# Recorded data
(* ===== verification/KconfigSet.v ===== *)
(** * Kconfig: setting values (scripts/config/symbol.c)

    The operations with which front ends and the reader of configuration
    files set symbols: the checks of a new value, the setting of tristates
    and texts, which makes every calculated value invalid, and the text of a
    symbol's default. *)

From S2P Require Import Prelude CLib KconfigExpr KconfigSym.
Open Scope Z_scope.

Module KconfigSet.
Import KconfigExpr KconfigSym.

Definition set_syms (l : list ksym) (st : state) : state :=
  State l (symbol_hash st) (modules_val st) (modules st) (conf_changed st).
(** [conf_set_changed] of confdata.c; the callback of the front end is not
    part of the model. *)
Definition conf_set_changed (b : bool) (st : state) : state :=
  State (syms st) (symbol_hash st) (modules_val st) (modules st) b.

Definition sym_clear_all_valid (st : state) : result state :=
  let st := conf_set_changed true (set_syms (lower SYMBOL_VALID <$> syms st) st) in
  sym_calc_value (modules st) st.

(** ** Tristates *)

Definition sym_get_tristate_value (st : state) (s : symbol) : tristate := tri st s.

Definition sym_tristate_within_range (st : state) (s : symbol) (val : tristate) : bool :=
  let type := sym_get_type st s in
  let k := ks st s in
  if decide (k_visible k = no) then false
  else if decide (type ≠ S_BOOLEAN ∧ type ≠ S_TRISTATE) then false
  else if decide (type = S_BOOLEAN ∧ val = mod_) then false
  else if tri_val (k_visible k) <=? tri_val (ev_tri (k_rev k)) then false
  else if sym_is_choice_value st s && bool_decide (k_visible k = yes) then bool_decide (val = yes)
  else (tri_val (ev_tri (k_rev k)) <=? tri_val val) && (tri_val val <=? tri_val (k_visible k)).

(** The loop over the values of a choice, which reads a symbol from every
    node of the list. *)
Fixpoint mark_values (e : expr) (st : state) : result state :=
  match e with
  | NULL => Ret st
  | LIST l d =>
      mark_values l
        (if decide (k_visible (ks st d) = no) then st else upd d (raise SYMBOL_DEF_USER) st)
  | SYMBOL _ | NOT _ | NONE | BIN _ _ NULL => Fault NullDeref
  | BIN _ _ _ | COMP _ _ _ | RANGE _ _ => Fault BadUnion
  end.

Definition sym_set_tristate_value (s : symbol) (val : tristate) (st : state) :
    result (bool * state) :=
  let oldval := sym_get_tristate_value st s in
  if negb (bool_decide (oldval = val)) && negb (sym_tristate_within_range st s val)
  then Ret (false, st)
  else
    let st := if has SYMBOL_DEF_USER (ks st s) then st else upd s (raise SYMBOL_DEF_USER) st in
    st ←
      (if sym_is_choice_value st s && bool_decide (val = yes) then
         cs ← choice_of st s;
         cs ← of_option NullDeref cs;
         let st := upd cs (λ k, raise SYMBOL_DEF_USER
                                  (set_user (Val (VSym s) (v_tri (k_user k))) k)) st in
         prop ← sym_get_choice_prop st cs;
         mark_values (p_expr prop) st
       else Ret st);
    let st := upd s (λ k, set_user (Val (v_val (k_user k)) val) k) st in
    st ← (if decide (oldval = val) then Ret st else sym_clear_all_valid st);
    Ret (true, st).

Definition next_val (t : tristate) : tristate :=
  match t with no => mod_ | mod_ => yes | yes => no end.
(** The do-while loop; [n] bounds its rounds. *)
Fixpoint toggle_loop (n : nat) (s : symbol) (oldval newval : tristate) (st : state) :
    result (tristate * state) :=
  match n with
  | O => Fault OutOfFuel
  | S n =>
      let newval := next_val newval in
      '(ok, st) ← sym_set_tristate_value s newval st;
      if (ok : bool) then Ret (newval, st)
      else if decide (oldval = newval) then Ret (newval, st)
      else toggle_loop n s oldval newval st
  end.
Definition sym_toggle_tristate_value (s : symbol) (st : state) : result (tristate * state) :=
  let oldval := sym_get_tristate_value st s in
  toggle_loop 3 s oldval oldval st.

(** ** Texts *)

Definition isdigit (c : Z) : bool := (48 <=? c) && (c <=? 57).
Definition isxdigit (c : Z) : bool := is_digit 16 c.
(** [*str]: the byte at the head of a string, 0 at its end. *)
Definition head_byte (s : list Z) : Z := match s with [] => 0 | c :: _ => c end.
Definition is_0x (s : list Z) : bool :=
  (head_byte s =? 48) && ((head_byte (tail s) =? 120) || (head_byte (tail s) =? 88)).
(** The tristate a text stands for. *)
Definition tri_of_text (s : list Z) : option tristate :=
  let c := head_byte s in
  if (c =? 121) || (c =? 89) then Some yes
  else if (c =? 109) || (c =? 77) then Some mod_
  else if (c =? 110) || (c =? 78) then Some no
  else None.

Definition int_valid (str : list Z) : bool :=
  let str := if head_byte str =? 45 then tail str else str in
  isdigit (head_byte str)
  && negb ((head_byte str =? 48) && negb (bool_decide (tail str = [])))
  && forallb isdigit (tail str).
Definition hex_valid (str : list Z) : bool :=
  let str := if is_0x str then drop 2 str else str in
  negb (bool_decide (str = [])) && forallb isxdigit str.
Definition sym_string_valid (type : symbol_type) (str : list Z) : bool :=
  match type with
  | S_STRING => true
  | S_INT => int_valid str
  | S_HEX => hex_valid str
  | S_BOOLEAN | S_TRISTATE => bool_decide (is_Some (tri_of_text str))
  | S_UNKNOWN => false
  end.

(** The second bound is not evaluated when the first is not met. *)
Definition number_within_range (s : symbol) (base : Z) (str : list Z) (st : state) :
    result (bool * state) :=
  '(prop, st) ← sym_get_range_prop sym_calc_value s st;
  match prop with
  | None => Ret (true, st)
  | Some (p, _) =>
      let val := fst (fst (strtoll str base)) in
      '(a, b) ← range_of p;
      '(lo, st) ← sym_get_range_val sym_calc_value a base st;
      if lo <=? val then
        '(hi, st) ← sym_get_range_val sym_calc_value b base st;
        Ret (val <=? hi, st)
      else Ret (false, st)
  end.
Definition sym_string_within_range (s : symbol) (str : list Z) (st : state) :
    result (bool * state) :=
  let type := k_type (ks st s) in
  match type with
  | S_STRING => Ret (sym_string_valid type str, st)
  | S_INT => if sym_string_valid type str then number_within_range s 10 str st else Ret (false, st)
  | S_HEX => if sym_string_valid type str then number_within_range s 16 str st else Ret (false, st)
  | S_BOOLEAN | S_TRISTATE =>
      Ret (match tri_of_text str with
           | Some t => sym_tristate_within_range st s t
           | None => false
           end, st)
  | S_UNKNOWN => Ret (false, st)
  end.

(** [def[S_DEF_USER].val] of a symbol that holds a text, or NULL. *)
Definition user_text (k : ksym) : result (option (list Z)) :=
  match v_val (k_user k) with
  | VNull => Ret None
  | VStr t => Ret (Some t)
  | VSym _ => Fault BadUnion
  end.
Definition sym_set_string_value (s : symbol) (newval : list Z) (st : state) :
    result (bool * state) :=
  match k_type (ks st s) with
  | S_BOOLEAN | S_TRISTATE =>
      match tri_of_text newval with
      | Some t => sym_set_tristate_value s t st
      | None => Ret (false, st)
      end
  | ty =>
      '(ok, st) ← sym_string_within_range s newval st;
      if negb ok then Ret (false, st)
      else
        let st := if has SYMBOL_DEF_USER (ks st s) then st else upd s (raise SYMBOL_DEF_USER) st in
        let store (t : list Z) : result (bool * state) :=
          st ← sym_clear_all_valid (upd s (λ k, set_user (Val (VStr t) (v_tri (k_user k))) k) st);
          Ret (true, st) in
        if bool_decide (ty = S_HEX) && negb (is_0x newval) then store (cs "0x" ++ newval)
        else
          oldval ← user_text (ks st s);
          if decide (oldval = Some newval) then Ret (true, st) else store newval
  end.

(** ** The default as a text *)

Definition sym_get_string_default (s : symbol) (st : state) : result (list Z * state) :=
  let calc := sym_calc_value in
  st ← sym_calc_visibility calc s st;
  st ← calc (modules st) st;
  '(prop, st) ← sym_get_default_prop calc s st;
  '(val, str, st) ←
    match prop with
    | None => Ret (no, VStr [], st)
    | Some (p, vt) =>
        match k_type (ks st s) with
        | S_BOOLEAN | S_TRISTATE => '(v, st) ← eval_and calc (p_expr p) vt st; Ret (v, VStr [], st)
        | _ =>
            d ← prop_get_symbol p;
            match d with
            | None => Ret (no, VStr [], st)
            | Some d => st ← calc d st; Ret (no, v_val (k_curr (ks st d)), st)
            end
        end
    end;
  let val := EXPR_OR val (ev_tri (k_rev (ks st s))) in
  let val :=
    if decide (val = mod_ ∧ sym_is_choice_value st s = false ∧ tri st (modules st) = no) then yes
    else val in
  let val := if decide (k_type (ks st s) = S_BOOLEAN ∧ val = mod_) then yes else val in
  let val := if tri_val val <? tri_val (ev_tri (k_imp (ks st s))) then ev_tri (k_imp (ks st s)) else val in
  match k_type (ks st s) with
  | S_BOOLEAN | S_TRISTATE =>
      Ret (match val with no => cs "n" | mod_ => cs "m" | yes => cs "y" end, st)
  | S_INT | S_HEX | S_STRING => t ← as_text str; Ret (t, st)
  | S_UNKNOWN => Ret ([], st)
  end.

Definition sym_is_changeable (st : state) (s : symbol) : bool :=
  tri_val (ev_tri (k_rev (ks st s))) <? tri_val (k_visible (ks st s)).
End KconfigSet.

--

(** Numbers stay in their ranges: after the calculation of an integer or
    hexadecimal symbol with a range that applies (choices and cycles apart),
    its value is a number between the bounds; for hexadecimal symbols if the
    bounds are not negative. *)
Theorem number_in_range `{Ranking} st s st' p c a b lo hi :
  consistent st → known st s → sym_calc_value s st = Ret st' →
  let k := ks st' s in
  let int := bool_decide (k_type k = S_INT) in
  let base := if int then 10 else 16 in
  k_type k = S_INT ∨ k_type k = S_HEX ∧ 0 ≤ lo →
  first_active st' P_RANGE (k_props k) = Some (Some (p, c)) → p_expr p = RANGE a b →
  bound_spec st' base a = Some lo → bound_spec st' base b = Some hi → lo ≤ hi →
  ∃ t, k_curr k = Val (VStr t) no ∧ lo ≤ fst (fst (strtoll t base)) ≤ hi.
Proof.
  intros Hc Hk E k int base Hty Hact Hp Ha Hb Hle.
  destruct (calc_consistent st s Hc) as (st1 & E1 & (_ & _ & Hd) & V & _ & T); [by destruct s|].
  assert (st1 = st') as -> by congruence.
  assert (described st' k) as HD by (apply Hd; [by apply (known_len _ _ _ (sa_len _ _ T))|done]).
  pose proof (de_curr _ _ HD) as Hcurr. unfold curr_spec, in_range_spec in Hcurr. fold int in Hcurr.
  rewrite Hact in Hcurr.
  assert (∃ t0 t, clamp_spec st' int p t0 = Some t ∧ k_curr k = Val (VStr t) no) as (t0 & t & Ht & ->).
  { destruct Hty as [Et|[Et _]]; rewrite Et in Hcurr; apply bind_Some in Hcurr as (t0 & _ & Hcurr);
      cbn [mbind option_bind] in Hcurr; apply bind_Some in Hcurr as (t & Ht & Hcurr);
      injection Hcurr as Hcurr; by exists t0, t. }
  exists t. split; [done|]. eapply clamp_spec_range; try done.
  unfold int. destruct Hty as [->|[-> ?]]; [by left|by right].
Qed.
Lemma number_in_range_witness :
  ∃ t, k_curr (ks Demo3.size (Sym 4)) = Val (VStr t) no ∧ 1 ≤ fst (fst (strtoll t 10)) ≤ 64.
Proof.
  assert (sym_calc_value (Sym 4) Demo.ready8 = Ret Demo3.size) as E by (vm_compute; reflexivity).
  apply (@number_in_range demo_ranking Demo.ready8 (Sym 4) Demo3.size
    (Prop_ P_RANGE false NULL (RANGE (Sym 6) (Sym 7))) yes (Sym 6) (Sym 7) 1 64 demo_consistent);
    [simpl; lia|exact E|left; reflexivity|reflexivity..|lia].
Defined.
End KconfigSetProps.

--

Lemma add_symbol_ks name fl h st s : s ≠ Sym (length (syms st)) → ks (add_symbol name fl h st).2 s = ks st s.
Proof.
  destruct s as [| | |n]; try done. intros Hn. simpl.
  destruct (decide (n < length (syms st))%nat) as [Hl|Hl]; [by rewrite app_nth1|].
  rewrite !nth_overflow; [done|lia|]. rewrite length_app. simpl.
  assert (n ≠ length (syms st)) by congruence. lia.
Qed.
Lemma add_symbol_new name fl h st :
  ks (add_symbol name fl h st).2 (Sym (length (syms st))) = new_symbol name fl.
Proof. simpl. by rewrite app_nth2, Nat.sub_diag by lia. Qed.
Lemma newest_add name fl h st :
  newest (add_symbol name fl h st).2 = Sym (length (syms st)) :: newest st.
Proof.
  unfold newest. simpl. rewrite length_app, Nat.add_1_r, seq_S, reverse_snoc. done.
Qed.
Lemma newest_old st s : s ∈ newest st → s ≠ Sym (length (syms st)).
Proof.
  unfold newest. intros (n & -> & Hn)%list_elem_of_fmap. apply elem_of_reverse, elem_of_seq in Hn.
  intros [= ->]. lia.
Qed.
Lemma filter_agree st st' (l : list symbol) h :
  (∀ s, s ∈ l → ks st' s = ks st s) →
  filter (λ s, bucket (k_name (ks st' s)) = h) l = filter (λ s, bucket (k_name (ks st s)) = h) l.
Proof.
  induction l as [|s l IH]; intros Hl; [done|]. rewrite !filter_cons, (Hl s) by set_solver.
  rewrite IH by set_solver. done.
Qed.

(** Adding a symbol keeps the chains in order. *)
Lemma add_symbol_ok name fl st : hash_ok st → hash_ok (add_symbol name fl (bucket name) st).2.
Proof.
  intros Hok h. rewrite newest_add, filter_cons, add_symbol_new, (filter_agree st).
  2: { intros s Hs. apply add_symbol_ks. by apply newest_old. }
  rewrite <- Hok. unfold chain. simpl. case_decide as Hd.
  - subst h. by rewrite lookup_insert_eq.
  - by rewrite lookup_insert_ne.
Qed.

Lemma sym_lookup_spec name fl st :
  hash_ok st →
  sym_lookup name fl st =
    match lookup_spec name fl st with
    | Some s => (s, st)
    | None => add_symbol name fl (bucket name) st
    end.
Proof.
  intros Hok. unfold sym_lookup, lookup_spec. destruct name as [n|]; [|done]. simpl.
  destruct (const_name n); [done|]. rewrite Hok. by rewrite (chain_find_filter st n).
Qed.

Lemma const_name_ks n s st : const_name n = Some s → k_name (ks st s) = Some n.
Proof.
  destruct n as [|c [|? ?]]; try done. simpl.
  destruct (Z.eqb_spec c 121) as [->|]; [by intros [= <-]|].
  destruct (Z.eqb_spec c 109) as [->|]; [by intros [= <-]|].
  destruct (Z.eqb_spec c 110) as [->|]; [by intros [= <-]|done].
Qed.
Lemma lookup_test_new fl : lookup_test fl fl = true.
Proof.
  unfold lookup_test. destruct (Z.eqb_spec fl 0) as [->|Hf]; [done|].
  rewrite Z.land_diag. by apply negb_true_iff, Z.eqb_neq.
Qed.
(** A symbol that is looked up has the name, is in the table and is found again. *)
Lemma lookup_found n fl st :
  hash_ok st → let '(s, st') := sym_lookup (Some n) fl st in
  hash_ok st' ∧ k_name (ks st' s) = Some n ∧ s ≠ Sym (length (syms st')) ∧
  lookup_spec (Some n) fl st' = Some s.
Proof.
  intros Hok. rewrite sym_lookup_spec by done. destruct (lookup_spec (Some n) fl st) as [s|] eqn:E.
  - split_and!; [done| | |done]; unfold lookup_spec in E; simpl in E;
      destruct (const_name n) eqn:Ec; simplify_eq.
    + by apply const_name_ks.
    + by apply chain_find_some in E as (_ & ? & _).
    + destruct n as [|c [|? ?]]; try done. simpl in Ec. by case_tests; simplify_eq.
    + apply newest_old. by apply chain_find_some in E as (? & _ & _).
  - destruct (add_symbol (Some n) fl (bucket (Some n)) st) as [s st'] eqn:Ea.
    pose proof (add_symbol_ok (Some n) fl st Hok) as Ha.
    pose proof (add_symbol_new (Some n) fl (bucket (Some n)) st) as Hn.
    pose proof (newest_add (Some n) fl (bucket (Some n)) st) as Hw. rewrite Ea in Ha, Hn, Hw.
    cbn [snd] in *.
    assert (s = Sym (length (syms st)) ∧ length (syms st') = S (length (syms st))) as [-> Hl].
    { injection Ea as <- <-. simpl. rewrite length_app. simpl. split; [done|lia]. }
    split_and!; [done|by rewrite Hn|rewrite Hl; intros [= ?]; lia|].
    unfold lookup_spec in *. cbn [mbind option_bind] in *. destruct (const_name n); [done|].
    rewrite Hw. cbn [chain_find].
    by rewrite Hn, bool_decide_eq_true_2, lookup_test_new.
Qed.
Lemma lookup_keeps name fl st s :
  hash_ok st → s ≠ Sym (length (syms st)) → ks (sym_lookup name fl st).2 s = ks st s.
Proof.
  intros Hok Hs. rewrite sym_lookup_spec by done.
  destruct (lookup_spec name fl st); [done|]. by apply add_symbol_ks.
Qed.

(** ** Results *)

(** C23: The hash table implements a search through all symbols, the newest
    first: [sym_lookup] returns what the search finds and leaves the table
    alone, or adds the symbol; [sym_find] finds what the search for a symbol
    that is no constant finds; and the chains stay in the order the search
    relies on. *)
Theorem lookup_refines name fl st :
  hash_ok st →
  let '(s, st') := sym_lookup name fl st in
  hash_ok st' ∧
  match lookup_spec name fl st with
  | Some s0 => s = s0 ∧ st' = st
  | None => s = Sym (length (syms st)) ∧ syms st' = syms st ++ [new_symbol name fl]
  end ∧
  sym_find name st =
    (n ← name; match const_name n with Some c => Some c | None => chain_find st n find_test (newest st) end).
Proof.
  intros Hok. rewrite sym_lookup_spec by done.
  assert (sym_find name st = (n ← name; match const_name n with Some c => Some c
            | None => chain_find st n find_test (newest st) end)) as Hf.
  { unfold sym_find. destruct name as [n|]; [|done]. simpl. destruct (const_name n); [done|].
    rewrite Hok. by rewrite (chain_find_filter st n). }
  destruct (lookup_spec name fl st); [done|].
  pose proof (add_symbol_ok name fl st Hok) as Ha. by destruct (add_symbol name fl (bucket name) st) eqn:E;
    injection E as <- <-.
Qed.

# THE TASK
Output the lines above exactly, but only those between the line holding "sym_set_tristate_value s newval st;" and the line holding "if (c =? 121) || (c =? 89) then Some yes", inclusive.

# SOLUTION TO THE PROBLEM
      '(ok, st) ← sym_set_tristate_value s newval st;
      if (ok : bool) then Ret (newval, st)
      else if decide (oldval = newval) then Ret (newval, st)
      else toggle_loop n s oldval newval st
  end.
Definition sym_toggle_tristate_value (s : symbol) (st : state) : result (tristate * state) :=
  let oldval := sym_get_tristate_value st s in
  toggle_loop 3 s oldval oldval st.

(** ** Texts *)

Definition isdigit (c : Z) : bool := (48 <=? c) && (c <=? 57).
Definition isxdigit (c : Z) : bool := is_digit 16 c.
(** [*str]: the byte at the head of a string, 0 at its end. *)
Definition head_byte (s : list Z) : Z := match s with [] => 0 | c :: _ => c end.
Definition is_0x (s : list Z) : bool :=
  (head_byte s =? 48) && ((head_byte (tail s) =? 120) || (head_byte (tail s) =? 88)).
(** The tristate a text stands for. *)
Definition tri_of_text (s : list Z) : option tristate :=
  let c := head_byte s in
  if (c =? 121) || (c =? 89) then Some yes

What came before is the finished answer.